Tuesday, 02 January 2024 12:17 GMT

Colombia Colcap Falls 1.58% To 2,193 As Oil Slides


(MENAFN- The Rio Times) Key Facts
    Colombia's Colcap fell 1.58% to 2,192.97 on June 5 - the third-steepest drop in Latin America. But the peso barely moved: USD/COP rose just 0.54%, the second-smallest currency move in the region, so the dollar was not the main driver. Oil was: Brent fell 2.04% and WTI 2.69%, pressuring an index heavy in Ecopetrol and energy. Momentum is neutral, with the daily RSI near 50 - neither overbought nor oversold. Support sits near 2,116, the first line below Thursday's close.
Today's Focus

The Colcap closed at 2,192.97 on June 5, down 1.58% and the third-worst performer on an all-red regional board. On a day the dollar drove most of Latin America lower, Colombia's fall had a different lead actor: oil.

The tell was the peso. While the dollar surged against the Brazilian real, the Peruvian sol and the Chilean peso, the Colombian peso rose just 0.54% - the smallest regional move after Argentina's. A currency that steady is not what pulled the index down 1.6%.

Crude was. Brent fell 2.04% and WTI 2.69%, and Colombia's market - led by oil major Ecopetrol and energy-linked names - tracks the price of oil closely. This was a commodity story more than a currency one.

What matters today. With the peso firm and momentum neutral, the next move hinges on crude: a steadier oil price would ease the pressure, while another leg down would test support near 2,116.

Colombia fell with the region on June 5 but for its own reason. The Colcap dropped 1.58% to 2,192.97, the third-steepest in Latin America, yet the peso barely moved - up just 0.54%, the smallest currency slide after Argentina's. The driver was oil: Brent off 2.04% and WTI down 2.69% weighed on an index led by Ecopetrol and energy. With momentum neutral near an RSI of 50 and support close below at 2,116, the next move tracks the price of crude.

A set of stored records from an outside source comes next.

(** * duro-operator: the DashboardApp convergence loop

    A shallow embedding of the operator's reconciliation pass
    (controllers/dashboardapp_controller.go), of the assembler it calls
    (pkg/assembler) and of the error classifier (pkg/errors), with the
    properties of the pass proved over it.

    Go values are embedded as follows.  A [string] is a sequence of bytes
    and is a Rocq [string]; an [int] is a [Z] (the code compares priorities
    and never computes with them, so no wrap-around can occur; the range
    of the type is [properties.isInt]); a
    [map[string]string] is a [gmap string string] under an [option], [None]
    being the nil map; a slice is a [list], under an [option] where the code
    can see a nil slice; [(T, error)] results are sums.

    The API server is a state the pass computes over.  Every call of the
    pass to the client and to the event recorder is written to a trace, and
    every call to the client can be made to fail with any error; the
    errors the client itself returns are told apart by
    [pass_properties.clientErrors].  Logging,
    the trace id and the deadline on the context have no part in what a
    pass writes and are left out.

    The standard library is embedded as far as the pass runs it:
    [slices.SortFunc], [crypto/sha256], [encoding/hex] and
    [encoding/json] for a slice of entries. *)

From Stdlib Require Import ZArith List Ascii String DecimalString Sorting.Sorted Sorting.Permutation.
From stdpp Require Import base option list gmap strings.

Local Open Scope Z_scope.

(** ** k8s.io/apimachinery/pkg/apis/meta/v1 *)
Module metav1.

(** [metav1.Time], as seconds since the epoch. *)
Definition Time := Z.

(** The fields of [ObjectMeta] that the operator reads or writes. *)
Record ObjectMeta := {
  Name : string;
  Namespace : string;
  Labels : option (gmap string string);
  Annotations : option (gmap string string);
}.

Definition StatusReasonNotFound : string := "NotFound".
Definition StatusReasonAlreadyExists : string := "AlreadyExists".

End metav1.

(** ** api/v1alpha1 *)
Module v1alpha1.

Record DashboardAppSpec := {
  Name : string;
  URL : string;
  Category : string;
  Icon : string;
  Groups : option (list string);
  Priority : Z;
}.

Record DashboardAppStatus := {
  Ready : bool;
  LastSyncedAt : option metav1.Time;
  Conditions : list string;
}.

Record DashboardApp := {
  ObjectMeta : metav1.ObjectMeta;
  Spec : DashboardAppSpec;
  Status : DashboardAppStatus;
}.

End v1alpha1.

(** ** pkg/errors *)
Module operrors.

Inductive ErrorType := ErrorTypeTransient | ErrorTypePermanent | ErrorTypeConfig.

(** Go's [error] interface, with the dynamic types a pass can meet: the
    operator's own [*OperatorError], the API machinery's [*StatusError]
    (carrying its reason) and a plain message as made by [errors.New]. *)
#[warnings="-register-all"] Inductive error :=
| OperatorError (Type_ : ErrorType) (Message : string) (Cause : option error)
| StatusError (Reason : string) (Message : string)
| errorString (s : string).

Definition ErrorType_eqb (a b : ErrorType) : bool :=
  match a, b with
  | ErrorTypeTransient, ErrorTypeTransient
  | ErrorTypePermanent, ErrorTypePermanent
  | ErrorTypeConfig, ErrorTypeConfig => true
  | _, _ => false
  end.

Fixpoint Error (e : error) : string :=
  match e with
  | OperatorError _ m (Some c) => m ++ ": " ++ Error c
  | OperatorError _ m None => m
  | StatusError _ m => m
  | errorString s => s
  end.

Definition Unwrap (e : error) : option error :=
  match e with
  | OperatorError _ _ c => c
  | _ => None
  end.

Definition NewTransientError (message : string) (cause : option error) : error :=
  OperatorError ErrorTypeTransient message cause.

Definition NewPermanentError (message : string) (cause : option error) : error :=
  OperatorError ErrorTypePermanent message cause.

Definition NewConfigError (message : string) (cause : option error) : error :=
  OperatorError ErrorTypeConfig message cause.

(** The type assertion to an [OperatorError] pointer looks at the dynamic
    type of [err] itself; it does not unwrap. *)
Definition ShouldRetry (err : error) : bool :=
  match err with
  | OperatorError t _ _ => ErrorType_eqb t ErrorTypeTransient
  | _ => true
  end.

(** [apierrors.ReasonForError]: the reason of the first [*StatusError] on
    the [Unwrap] chain, the empty reason when there is none. *)
Fixpoint ReasonForError (e : error) : string :=
  match e with
  | StatusError r _ => r
  | OperatorError _ _ (Some c) => ReasonForError c
  | _ => ""
  end.
(** C6.  A record returned by a successful extraction call carries the
    caller's source URL, whatever URL the model put there; the other
    fields are the model's. *)
Theorem extraction_url_is_source_url
    (token : Type) (encode : str -> list token)
    (ainvoke : list message -> result (option CompetitorProduct))
    (lower : str -> str) (system_prompt user_head user_mid user_tail : str)
    (encode_error : str -> option exc)
    (markdown_content source_url : str) (p : CompetitorProduct) :
  snd (extract_from_markdown encode ainvoke lower system_prompt
         user_head user_mid user_tail encode_error
         markdown_content source_url) = Ok p ->
  Models.url p = source_url
  /\ exists raw,
       ainvoke (messages_of encode system_prompt user_head user_mid user_tail
                  markdown_content source_url) = Ok (Some raw)
       /\ p = Models.set_url raw source_url.
Proof.
  rewrite extract_outcome. intros H.
  destruct (try_block_cases encode ainvoke system_prompt user_head user_mid
              user_tail encode_error markdown_content source_url)
    as [(e & _ & Ha) | (_ & Ha)]; rewrite Ha in H; cbn [snd] in H;
    [discriminate |].
  destruct (ainvoke _) as [[raw |] | e]; try discriminate.
  injection H as <-. split; [reflexivity |]. now exists raw.
Qed.

Lemma extraction_url_is_source_url_witness :
  Models.url Samples.echo_product <> Samples.example_url
  /\ exists p,
       snd (Samples.echo_extractor Samples.short_text Samples.example_url) = Ok p
       /\ Models.url p = Samples.example_url.
Proof.
  split; [discriminate |].
  exists (Models.set_url Samples.echo_product Samples.example_url).
  assert (H : snd (Samples.echo_extractor Samples.short_text Samples.example_url)
              = Ok (Models.set_url Samples.echo_product Samples.example_url))
    by reflexivity.
  split; [exact H |].
  exact (proj1 (extraction_url_is_source_url
                  Samples.char_tokens Samples.echo_model Samples.ascii_lower
                  [] [] [] [] Samples.never_raises
                  Samples.short_text Samples.example_url H)).
Defined.


(** The marker test of the handler, on the lower-cased text of the
    failure. *)
Lemma mentions_api_iff (lower : str -> str) (e : exc) :
  mentions_api lower e = true
  <-> contains (lit "api") (lower (exc_message e)) = true
      \/ contains (lit "openai") (lower (exc_message e)) = true.
Proof. unfold mentions_api. apply orb_true_iff. Qed.

(** The report of the handler, by the class and the text of the
    failure. *)
Lemma handler_report (lower : str -> str) (source_url : str) (e : exc) :
  exc_cause (handle_extraction_error lower source_url e) = Some e
  /\ (exc_cls e = ValidationError ->
      handle_extraction_error lower source_url e
      = Exc ValueError
          (lit "Pydantic validation error during extraction: " ++ exc_message e)
          (Some e))
  /\ (exc_cls e <> ValidationError ->
      contains (lit "api") (lower (exc_message e)) = true
      \/ contains (lit "openai") (lower (exc_message e)) = true ->
      handle_extraction_error lower source_url e
      = Exc ValueError (lit "OpenAI API error: " ++ exc_message e) (Some e))
  /\ (exc_cls e <> ValidationError ->
      contains (lit "api") (lower (exc_message e)) = false ->
      contains (lit "openai") (lower (exc_message e)) = false ->
      handle_extraction_error lower source_url e
      = Exc OtherException
          (lit "LLM extraction failed for URL " ++ source_url ++ lit ": "
           ++ exc_message e)
          (Some e)).
Proof.
  unfold handle_extraction_error, mentions_api.
  destruct (exc_cls e) eqn:Hcls.
  - split; [reflexivity |]. split; [reflexivity |].
    split; intros H; now destruct H.
  - split; [now destruct (_ || _) |]. split; [discriminate |]. split.
    + intros _ H. apply orb_true_iff in H. now rewrite H.
    + intros _ H1 H2. now rewrite H1, H2.
  - split; [now destruct (_ || _) |]. split; [discriminate |]. split.
    + intros _ H. apply orb_true_iff in H. now rewrite H.
    + intros _ H1 H2. now rewrite H1, H2.
Qed.



(** A failure at the provider is reported as an API error: its text
    names the API. *)
Example rate_limit_report :
  snd (extract_from_markdown Samples.char_tokens Samples.failing_model
         Samples.ascii_lower [] [] [] [] Samples.never_raises
         Samples.short_text Samples.example_url)
  = Raise (Exc ValueError
             (lit "OpenAI API error: " ++ exc_message Samples.rate_limited)
             (Some Samples.rate_limited)).
Proof. vm_compute. reflexivity. Qed.

(** A schema failure at the sample model is reported as a validation
    error even though nothing in it names the API. *)
Example invalid_model_report :
  snd (extract_from_markdown Samples.char_tokens Samples.invalid_model
         Samples.ascii_lower [] [] [] [] Samples.never_raises
         Samples.short_text Samples.example_url)
  = Raise (Exc ValueError
             (lit "Pydantic validation error during extraction: "
              ++ lit "1 validation error for CompetitorProduct")
             (Some Samples.bad_schema)).
Proof. reflexivity. Qed.

(** A tokenizer that raises: the model is not called, and the failure is
    raised with the URL. *)
Example tokenizer_failure_report :
  extract_from_markdown Samples.char_tokens Samples.echo_model
    Samples.ascii_lower [] [] [] [] Samples.always_raises
    Samples.short_text Samples.example_url
  = ( [],
      Raise (Exc OtherException
               (lit "LLM extraction failed for URL " ++ Samples.example_url
                ++ lit ": " ++ exc_message Samples.no_vocabulary)
               (Some Samples.no_vocabulary)) ).
Proof. vm_compute. reflexivity. Qed.

End ExtractorSpec.

(* ===================================================================== *)
(** * The scroll-revelation loop *)
(* ===================================================================== *)

Module CrawlerSpec.

Import Crawler.

Lemma scrolls_of_iterations (l : list (Z * Z)) :
  scrolls_to_bottom (flat_map iteration l) = length l.
Proof.
  unfold scrolls_to_bottom.
  induction l as [| h l IH]; [reflexivity |].
  cbn [flat_map]. rewrite filter_app, length_app, IH. reflexivity.
Qed.

Lemma scrolls_app (l1 l2 : list page_action) :
  scrolls_to_bottom (l1 ++ l2) = (scrolls_to_bottom l1 + scrolls_to_bottom l2)%nat.
Proof. unfold scrolls_to_bottom. now rewrite filter_app, length_app. Qed.

Section Loop.

Variable Page : Type.
Variable scrollHeight : Page -> Z * Page.
Variable scrollTo : scroll_target -> Page -> Page.
Variable sleep : float -> Page -> Page.

(** The loop appends to the log a run of iterations that changed the
    height, then at most one that did not; it uses up its range exactly
    when no iteration was stable. *)
Lemma scroll_loop_log (n : nat) :
  forall (page : Page) (log : list page_action),
  exists changing last page',
    scroll_loop scrollHeight scrollTo sleep n (page, log)
    = (tt, (page', log ++ flat_map iteration changing ++ flat_map iteration last))
    /\ Forall (fun h => ~ stable h) changing
    /\ Forall stable last
    /\ ((last = [] /\ length changing = n)
        \/ (length last = 1 /\ length changing < n))%nat.
Proof.
  induction n as [| n IH]; intros page log.
  - exists [], [], page. cbn. rewrite app_nil_r. repeat split; auto.
  - cbn [scroll_loop]. unfold bind, evaluate_scrollHeight, evaluate_scrollTo,
      asyncio_sleep, scroll_pause_time. cbn [fst snd].
    destruct (scrollHeight page) as [h1 p1]. cbn [fst snd].
    destruct (scrollHeight (sleep 1 (scrollTo Bottom p1))) as [h2 p4].
    destruct (Z.eqb_spec h1 h2) as [Heq | Hne].
    + exists [], [(h1, h2)], p4. cbn [flat_map app ret].
      rewrite app_nil_r. unfold iteration. cbn [fst snd].
      rewrite <- !app_assoc. cbn [app].
      repeat split; auto. right. split; [reflexivity | cbn; lia].
    + destruct (IH p4 ((((log ++ [ReadScrollHeight h1]) ++ [ScrollTo Bottom])
                         ++ [Sleep 1]) ++ [ReadScrollHeight h2]))
        as (changing & last & page' & Hrun & Hch & Hlast & Hlen).
      exists ((h1, h2) :: changing), last, page'.
      rewrite Hrun. cbn [flat_map]. unfold iteration at 2. cbn [fst snd].
      rewrite <- !app_assoc. cbn [app].
      split; [reflexivity |].
      split; [constructor; [exact Hne | exact Hch] |].
      split; [exact Hlast |].
      cbn [length]. destruct Hlen as [[-> <-] | [H1 Hlt]];
        [left; split; reflexivity | right; split; [exact H1 | lia]].
Qed.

01 The session in one read

The Colcap ended at 2,192.97 on Thursday, down 1.58% and third among regional decliners behind Argentina and Mexico. Every major Latin American index closed lower, and Colombia sat in the middle of the red.

But the cause was local to Colombia's commodity mix, not the regional dollar. The peso was among the steadiest currencies on the board, so the broad dollar bid that drove Brazil, Mexico and Chile lower was not the force here. Falling crude was.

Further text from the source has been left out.